Sunday, April 30, 2017

One for the Writers











It starts with a thought, a word, an idea
scratched upon the page…
pulled from the pit, the well, the abyss, the cache
within my head—
prompted by image, an event, an emotion
from something felt or read.
Layer upon layer we build the tale
into something we can share
Then post the words, forevermore—
that all might find them there.

*********************************

Here’s to the ones who feel compelled
to express what’s in their souls;
whose compulsion borders on obsession,
whose writing makes them whole.
You compose the notes to a symphony
and we, the eager reader, hear the song.
We are swept away by your music,
and in the words find common bond.

© Ginny Brannan 2017

Saturday, April 29, 2017

The Road Taken

Image by author.
















Sometimes we choose the road we will take,
planning our journey, mapping the route,
choosing the highways and byways
often with a specific destination in mind.
But even the best-laid plans may run amok.
Often the road diverges; we are faced with
potholes and pit falls, unplanned detours
past torn up pavement and unforeseen construction.
We still hope to arrive at our destination
yet knowing it will be much later than we had hoped.
Sometimes we are even forced
onto a whole different pathway,
and must regroup to outline
and plan a new course.
No matter…for it was never the destination
nor the route we chose at all…
Rather it is the folks that join us
for some or all of our journey;
whose pathways parallel our own—
who offer us camaraderie and friendship;
we find comfort in their companionship,
in knowing we do not face our journey alone.

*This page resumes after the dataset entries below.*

(** How a run of [callback] begins: it stops with a bare status, or it has opened a flow that is
    fresh, and found its relay. *)
Lemma runs_callback u q l resp :
  runs (callback cfg u q) l resp ->
  (~ redirects resp /\ forall e a form, logged e a ∈ l -> ~ sends_form e form)
  \/ exists l1 l2 b now flow key r, l = (l1 ++ l2)%list
     /\ l1 = [logged (Core (UnsealCall (cb_state q) (into_bytes (key_str (up_key u))))) (Ok b);
              logged (Core Now) now; logged (ResolveRelay key) (Ok (Some r))]
     /\ from_postcard b = Some flow /\ fresh_at (now / 1000) (fl_issued_at flow) FLOW_TTL = true
     /\ relay_upstream r = up_key u /\ validate_for r (redirect cfg) = Ok tt
     /\ runs (finish_callback cfg r u q flow) l2 resp.
Proof.
  unfold callback. intros (f & l1 & l2 & -> & H1 & H2)%runs_bind.
  pose proof (fun e a form Hin => every_runs _ _ _ _ e a (formless_open_flow u q) H1 Hin form) as Hf1.
  destruct f as [flow|s].
  2: { destruct H2 as [-> ->]. left. split; [apply bare_no_redirect|]. rewrite app_nil_r. intros; by eapply Hf1. }
  apply runs_bind in H2 as (o & l3 & l4 & -> & H2 & H3).
  pose proof (fun e a form Hin => every_runs _ _ _ _ e a (formless_flow_relay u flow) H2 Hin form) as Hf2.
  destruct o as [r|].
  2: { destruct H3 as [-> ->]. left. split; [apply bare_no_redirect|]. rewrite app_nil_r.
       intros e a form [Hin|Hin]%elem_of_app; [by eapply Hf1|by eapply Hf2]. }
  right. apply runs_open_flow in H1 as (b & now & Hb & -> & Hfr). apply runs_flow_relay in H2 as (key & -> & Hu & Hv).
  eexists _, l4, b, now, flow, key, r. split_and!; [|done..]. by rewrite app_assoc.
Qed.

Lemma runs_finish_redirects r u q flow l resp :
  runs (finish_callback cfg r u q flow) l resp -> redirects resp ->
  redirect_allowed r (fl_app_redirect_uri flow) (redirect cfg) = true
  /\ exists pairs, resp = found (append_query_pairs
       (append_query_pairs (foldl append_query_pairs (fl_app_redirect_uri flow) pairs) (cb_forwarded q))
       (state_pairs flow)).
Proof.
  unfold finish_callback. destruct (redirect_allowed _ _ _); cbn [negb]; [|by intros [_ ->] ?%bare_no_redirect].
  destruct (cb_error q).
  { intros [_ ->] _. split; [done|]. by exists []. }
  destruct (cb_code q) as [code|]; [|by intros [_ ->] ?%bare_no_redirect].
  unfold exchange_code. intros (e & l1 & l2 & -> & _ & Hr)%runs_bind Hred. split; [done|].
  destruct e as [e|s]; [|destruct Hr as [_ ->]; by apply bare_no_redirect in Hred].
  apply runs_bind in Hr as (o & l3 & l4 & -> & _ & Hr).
  destruct o as [o|]; [|destruct Hr as [_ ->]; by apply bare_no_redirect in Hred].
  destruct (read_upstream_response o) as [stored|]; [|destruct Hr as [_ ->]; by apply bare_no_redirect in Hred].
  apply runs_bind in Hr as (id & l5 & l6 & -> & _ & Hr).
  apply runs_bind in Hr as (issued & l7 & l8 & -> & _ & Hr).
  apply runs_bind in Hr as (sealed & l9 & l10 & -> & _ & [_ ->]).
  destruct sealed as [sealed|]; [|by apply bare_no_redirect in Hred]. by exists [[("code", sealed)]].
Qed.
(** The POST of a code, once it succeeded. *)
Lemma dispatch_redeemed request l resp key b form :
  runs (dispatch cfg request) l resp -> route cfg (in_path request) = Some (Token, key) ->
  in_method request = POST -> in_body request = Some b -> parse_token_request b = Ok form ->
  tk_grant_type form = "authorization_code" -> succeeds resp ->
  exists r u l' resp', logged (ResolveRelay key) (Ok (Some r)) ∈ l /\ l' ⊆ l
    /\ runs (exchange_sealed_code cfg r u form) l' resp' /\ succeeds resp'
    /\ rs_status resp = rs_status resp' /\ rs_body resp = rs_body resp'.
Proof.
  intros Hr Hroute Hm Hb Hp Hg Hs. unfold dispatch in Hr. rewrite Hroute in Hr. unfold dispatch_relay in Hr.
  apply runs_bind in Hr as (o & l1 & l2 & -> & H1%runs_call & Hr). subst l1.
  destruct o as [[r|]|]; [|by destruct Hr as [_ ->]..].
  apply runs_bind in Hr as (o & l3 & l4 & -> & H3%runs_call & Hr). subst l3.
  destruct o as [[u|]|]; [|by destruct Hr as [_ ->]..].
  destruct (negb _); [by destruct Hr as [_ ->]|]. unfold handle_endpoint in Hr. rewrite Hm in Hr.
  unfold token in Hr. cbv zeta in Hr. rewrite Hb, Hp in Hr.
  apply runs_bind in Hr as (o & l5 & l6 & -> & _ & Hr).
  destruct o as [o|f].
  2: { destruct Hr as [_ ->]. exfalso. unfold succeeds in Hs.
       by destruct f as [[]|], (allowed_cors_origin _ _ _). }
  apply runs_bind in Hr as (resp' & l7 & l8 & -> & H7 & [-> ->]). rewrite bool_decide_eq_true_2 in H7 by done.
  exists r, u, l7, resp'. split_and!; [set_solver|set_solver|done| |by destruct (allowed_cors_origin _ _ _)..].
  unfold succeeds in *. by destruct (allowed_cors_origin _ _ _).
Qed.

(** ** The two hops back *)

(** The request was an authorization at the relay, answered by a redirect to the upstream [u] with
    the state and with the challenge of the verifier. *)
Definition authorized (y : handled) (key : ResourceKey) (q : AuthorizeRequest) (u : Upstream)
    (state verifier : string) : Prop :=
  route cfg (in_path (h_request y)) = Some (Authorize, key)
  /\ parse_authorize_request (in_query (h_request y)) = Ok q
  /\ exists endpoint scope,
       h_answer y = found (as_str (append_pairs endpoint (upstream_params cfg u q state verifier scope))).

(** The request was a callback of the upstream with the state: the upstream's code was exchanged
    with the verifier for the response [stored], and the relying party was redirected to with
    [code]. *)
Definition called_back (z : handled) (upstream_key : ResourceKey) (state verifier redirect_uri code : string)
    (stored : StoredResponse) : Prop :=
  route cfg (in_path (h_request z)) = Some (Callback, upstream_key)
  /\ exists c upstream_code u endpoint form answer location,
       parse_callback_request (in_query (h_request z)) = Ok c /\ cb_state c = state
       /\ cb_code c = Some upstream_code /\ up_key u = upstream_key
       /\ ("code", upstream_code) ∈ form /\ ("code_verifier", verifier) ∈ form
       /\ logged (Execute UpstreamHttp (upstream_token_request u endpoint form)) (Some answer) ∈ h_log z
       /\ read_upstream_response answer = Some stored
       /\ h_answer z = found location /\ extends_query (append_query_pairs redirect_uri [("code", code)]) location.

Context {PFL : PostcardLaws FlowEnvelope} {PCL : PostcardLaws CodeEnvelope}.
Context (h : list handled) (Hgen : genuine h) (Hauth : authentic h) (Hkeys : well_keyed h).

…and for me, that has made all the difference.

© Ginny Brannan 2017

Day 29 NaPoWriMo  (optional) prompt. Take one of your favorite poems and find a very specific, concrete noun in it. After you’ve chosen your word, put the original poem away and spend five minutes free-writing associations – other nouns, adjectives, etc. Then use your original word and the results of your free-writing as the building blocks for a new poem.

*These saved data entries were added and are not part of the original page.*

(* ===== verification/AdmissionSafety.v ===== *)
(** * AdmissionSafety: no tokens without an admitted ID token

    What a successful code redemption proves about the upstream's ID token at a relay that has an
    admission policy ([redemption_admitted]): that the response of the upstream carries one, that
    a key of the upstream verifies it, that it is for this client and this login, and that its
    claims meet the policy in the sense of [IdTokenPolicy.satisfies]. *)

From S2P Require Import Prelude Text Json Url IdTokenPolicy Model Layout Store Seal Prog Effects RefreshHandle.
From S2P Require Import Rotation Requests Jwt Web Flows Grants CodeSafety.
#[local] Open Scope string_scope.
#[local] Open Scope prog_scope.

(** The claims meet everything the relay asks of them. *)
Definition claims_admitted {U : UrlLib} (r : Relay) (claims : Value) : Prop :=
  (forall claim expected, required_id_token_claims r !! claim = Some expected ->
     get_str claims claim = Some expected)
  /\ forall policy, id_token_policy r = Some policy ->
       (forall rules, required policy = Some rules -> satisfies rules claims)
       /\ (forall branches, any_of policy = Some branches ->
             exists rules, rules ∈ branches /\ satisfies rules claims).

Lemma policy_matches_admitted {U : UrlLib} r claims : policy_matches r claims = true <-> claims_admitted r claims.
Proof.
  unfold policy_matches, claims_admitted. rewrite andb_true_iff. f_equiv.
  - rewrite forallb_elem. split.
    + intros Hall claim expected Hc. apply elem_of_map_to_list in Hc. specialize (Hall _ Hc). simpl in Hall.
      unfold get_str. destruct (get claims claim) as [[]|]; try done. by apply bool_decide_eq_true in Hall as ->.
    + intros Hall [claim expected] Hc%elem_of_map_to_list. specialize (Hall _ _ Hc). unfold get_str in Hall.
      destruct (get claims claim) as [[]|]; try done. simpl in Hall. injection Hall as ->. by apply bool_decide_eq_true.
  - destruct (id_token_policy r) as [p|]; [rewrite evaluate_policy_spec|]; naive_solver.
Qed.

(** When claims were issued, as [id_token_claims_ok] reads it. *)
Definition issued_at_of (claims : Value) : option Z := v ← get claims "iat"; as_u64 v.

(** The relay asks for an ID token. *)
Definition has_admission {U : UrlLib} (r : Relay) : Prop :=
  required_id_token_claims r <> ∅ \/ id_token_policy r <> None.

Section Admission.
Context {U : UrlLib} {L : PathLayout} {J : JsonLib} {HL : HeaderLib} {F : FormLib}.
Context {SH : Sha256} {SH2 : Sha2} {B : Base64} {BS : Base64Std} {JW : JwtLib}.
Context {PF : Postcard FlowEnvelope} {PC : Postcard CodeEnvelope}.
Context {PH : Postcard OpenedHandle} {PR : Postcard HandleRecord} {PS : Postcard StoredResponse}.
Context (cfg : RelayConfig).

(** The ID token of [response] verifies under a key of the upstream that this run obtained. *)
Definition id_token_verified (r : Relay) (u : Upstream) (response : StoredResponse) (l : call_log rans)
    (token_response claims : Value) (alg : Algorithm) : Prop :=
  exists id_token kid keys jk key (read : Z) lk,
    from_slice (body response) = Some token_response
    /\ get_str token_response "id_token" = Some id_token
    /\ decode_header id_token = Some (alg, kid) /\ alg ∈ id_token_algorithms
    /\ runs (upstream_keys cfg r u) lk (Ok keys) /\ (forall x, x ∈ lk -> x ∈ l)
    /\ select_key keys kid = Some jk /\ from_jwk jk = Some key
    /\ logged (Core Now) read ∈ l
    /\ jwt_decode (read / 1000) id_token key (id_token_validation u alg) = Some claims.

(** The token is for this login, and not from the future. *)
Definition for_this_login (u : Upstream) (nonce : option string) (l : call_log rans)
    (token_response claims : Value) (alg : Algorithm) : Prop :=
  (exists subject, get_str claims "sub" = Some subject /\ is_empty subject = false)
  /\ (forall expected, nonce = Some expected -> get_str claims "nonce" = Some expected)
  /\ valid_authorized_party claims (up_client_id u) = true
  /\ valid_access_token_hash claims token_response alg = true
  /\ exists (read issued_at : Z), logged (Core Now) read ∈ l /\ issued_at_of claims = Some issued_at
       /\ (issued_at <= read / 1000 + ID_TOKEN_CLOCK_SKEW)%Z.

Lemma claims_for_login u nonce l token_response claims alg read :
  logged (Core Now) read ∈ l ->
  id_token_claims_ok u claims token_response alg nonce (read / 1000) = true ->
  for_this_login u nonce l token_response claims alg.
Proof.
  intros Hin Hok. unfold id_token_claims_ok in Hok. fold (issued_at_of claims) in Hok.
  rewrite !andb_true_iff in Hok. destruct Hok as [[[[Hsub Hiat] Hn] Hp] Hh].
  destruct (get_str claims "sub") as [subject|] eqn:Es; [|done]. apply negb_true_iff in Hsub.
  destruct (issued_at_of claims) as [iat|] eqn:Ei; [|done]. apply Z.leb_le in Hiat.
  unfold for_this_login. rewrite Es, Ei. split_and!; [by exists subject| |done|done|by exists read, iat].
  intros expected ->. by apply bool_decide_eq_true in Hn.
Qed.

Lemma runs_validation r u response nonce l :
  policy_applies r response = true -> runs (validate_id_token_policy cfg r u response nonce) l (Ok tt) ->
  exists token_response claims alg, id_token_verified r u response l token_response claims alg
    /\ for_this_login u nonce l token_response claims alg /\ claims_admitted r claims.
Proof.
  intros Hp. unfold validate_id_token_policy. rewrite Hp. cbn [negb].
  destruct (from_slice (body response)) as [token_response|] eqn:Eb; cbn [ok_or]; [|by intros []].
  destruct (get_str token_response "id_token") as [id_token|] eqn:Ei; cbn [ok_or]; [|by intros []].
  destruct (decode_header id_token) as [[alg kid]|] eqn:Eh; cbn [ok_or]; [|by intros []]. cbn [fst snd].
  case_bool_decide as Ha; cbn [negb]; [|by intros []].
  intros ([keys|e] & lk & l2 & -> & Hk & Hr)%runs_bind_ok; [|by destruct Hr].
  destruct (select_key keys kid) as [jk|] eqn:Es; simpl in Hr; [|by destruct Hr].
  destruct (from_jwk jk) as [key|] eqn:Ef; simpl in Hr; [|by destruct Hr].
  destruct Hr as (read & l3 & -> & Hr). destruct (jwt_decode _ _ _ _) as [claims|] eqn:Ed; simpl in Hr; [|by destruct Hr].
  destruct Hr as (read2 & l4 & -> & [-> Hr]).
  destruct (id_token_claims_ok u claims token_response alg nonce (read2 / 1000)) eqn:Ec; [|done].
  destruct (policy_matches r claims) eqn:Em; [|done].
  exists token_response, claims, alg. split_and!.
  - exists id_token, kid, keys, jk, key, read, lk. split_and!; try done.
    + intros x Hx. by apply elem_of_app; left.
    + apply elem_of_app; right. apply list_elem_of_here.
  - eapply claims_for_login; [|exact Ec]. apply elem_of_app; right. apply list_elem_of_further, list_elem_of_here.
  - by apply policy_matches_admitted.
Qed.

Lemma finished_success r envelope sealed_body l resp :
  runs (finish_redemption cfg r envelope sealed_body) l resp -> succeeds resp ->
  success_status (status (ce_upstream_response envelope)) = true.
Proof.
  unfold finish_redemption. cbv zeta. destruct (mode (refresh_tokens r)).
  - intros [_ ->] Hs. by apply succeeds_stored in Hs.
  - intros [_ ->] Hs. apply succeeds_stored in Hs. by destruct sealed_body.
  - destruct (rotator cfg r _) as [rot|]; [|by intros [_ ->]].
    intros (o & l1 & l2 & -> & _ & [_ ->])%runs_bind Hs.
    destruct o as [[b|]|[]]; try done; by apply succeeds_stored in Hs.
Qed.

Lemma admission_applies r response :
  has_admission r -> success_status (status response) = true -> policy_applies r response = true.
Proof.
  intros Ha Hs. unfold policy_applies, success_status in *.
  apply andb_true_iff. split; [|unfold status_valid, status_success; lia].
  apply negb_true_iff, andb_false_iff. rewrite !bool_decide_eq_false. exact Ha.
Qed.
End Admission.

(** C12: tokens leave only with an admitted ID token. When a relay has required claims or an ID
    token policy and a code redemption succeeds, the upstream's response to that login carries an
    ID token; it is signed with an accepted algorithm by a key that this request obtained as a
    key of the upstream, and verifies at a time this request read, for the upstream's issuer and
    the relay's client; it repeats the nonce of the authorization, matches the access token it
    names and is not from the future; and its claims meet every required claim and the policy. *)
Theorem redemption_admitted {U : UrlLib} {L : PathLayout} {J : JsonLib} {HL : HeaderLib} {F : FormLib}
    {SH : Sha256} {SH2 : Sha2} {B : Base64} {BS : Base64Std} {JW : JwtLib} {PF : Postcard FlowEnvelope}
    {PC : Postcard CodeEnvelope} {PH : Postcard OpenedHandle} {PR : Postcard HandleRecord}
    {PS : Postcard StoredResponse} cfg r u form l resp :
  has_admission r -> runs (exchange_sealed_code cfg r u form) l resp -> succeeds resp ->
  exists code b envelope token_response claims alg,
    tk_code form = Some code
    /\ logged (Core (UnsealCall code (into_bytes (key_str (relay_key r))))) (Ok b) ∈ l
    /\ from_postcard b = Some envelope
    /\ id_token_verified cfg r u (ce_upstream_response envelope) l token_response claims alg
    /\ for_this_login u (ce_id_token_nonce envelope) l token_response claims alg
    /\ claims_admitted r claims.
Proof.
  intros Ha Hr Hs. apply runs_exchange in Hr as (code & b & now & envelope & l2 & Hc & -> & Hb & _ & _ & _ & Hr); [|done].
  apply runs_redeem in Hr as (l3 & l4 & l5 & l6 & sb & v & -> & Hv & -> & _ & _ & Hf); [|done].
  apply runs_validation in Hv as (tr & claims & alg & Hver & Hlog & Hadm);
    [|eapply admission_applies; [done|by eapply finished_success]].
  assert (forall x, x ∈ l3 ->
    x ∈ [logged (Core (UnsealCall code (into_bytes (key_str (relay_key r))))) (Ok b); logged (Core Now) now]
        ++ l3 ++ l4 ++ l5 ++ l6)%list as Hin.
  { intros x Hx. apply elem_of_app; right. by apply elem_of_app; left. }
  exists code, b, envelope, tr, claims, alg. split_and!; try done.
  - apply list_elem_of_here.
  - destruct Hver as (id & kid & keys & jk & key & read & lk & ? & ? & ? & ? & ? & Hlk & ? & ? & Hread & ?).
    exists id, kid, keys, jk, key, read, lk. split_and!; auto.
  - destruct Hlog as (? & ? & ? & ? & read & iat & Hread & ? & ?). split_and!; try done. exists read, iat. auto.
Qed.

If you hadn’t guessed, my word is  “road.” Apologies to Frost, my favorite poet, for plagiarizing some of his words and switching this up from “The Road Not Taken.”

Tuesday, April 25, 2017

Illumination

















Curiosity, the spark that sets us apart
       on our quest for knowledge... 

Common sense is learned in degrees
starting at the knees of our elders.
In their words and stories, we learn about ourselves,
When we finally learn to read, we travel—
floating on a raft down the Mississippi;
chasing an elusive white whale on an endless sea;
joining a group of unlikely companions
on a quest for something ‘larger’ than ourselves.
The world expands, becoming greater than we ever imagined.

The more we absorb, the hungrier we become;
history teaches us, but it’s the stuff outside of the margins
        that holds the real story...
Who wrote this? What guided his thoughts as he lay
in the trenches of the French Revolution
the Civil War, World War I?

So we follow these word paths, penned from the souls
of a thousand, nay, a thousand times ten thousand.
We hold their stories and garner their memories
adhering them to our own.  We are with them
as they climb the path to Mt. Doom,
slip down the rabbit hole,
feel the pendulum brush their skin,
and click their shoes to go home again;
never wanting to leave this secret garden,
this Neverland of dreams and imagination.

Through the words we learn to sort fact from fiction,
weigh guilt from innocence, solve crimes;
discover ordinary heroes rising against extraordinary villains.
Words hold the power to change the world:
willfull ignorance and lies cannot hold up against
those who have learned to recognize truth

The early scribes and monks of old had a daunting task:
they laboured for hours on vellum pages with ink and quill,
 no computers then, nor ballpoint pen...
the process ever slow and tedious.
Is it any wonder when their pens would wander?
That even early on, if given a choice,
they would surrender to their inner voice
        setting free their imagination
to provide not just a story, but illumination.

© Ginny Brannan 2014

Illumination has several definitions, two of which pertain to this:
1) Spiritual or intellectual enlightenment
2) Painting or drawing included in a book, i.e.:medieval manuscripts

For NaPoWriMo #24: using the marginal drawings and artwork known as "illumination" as inspiration.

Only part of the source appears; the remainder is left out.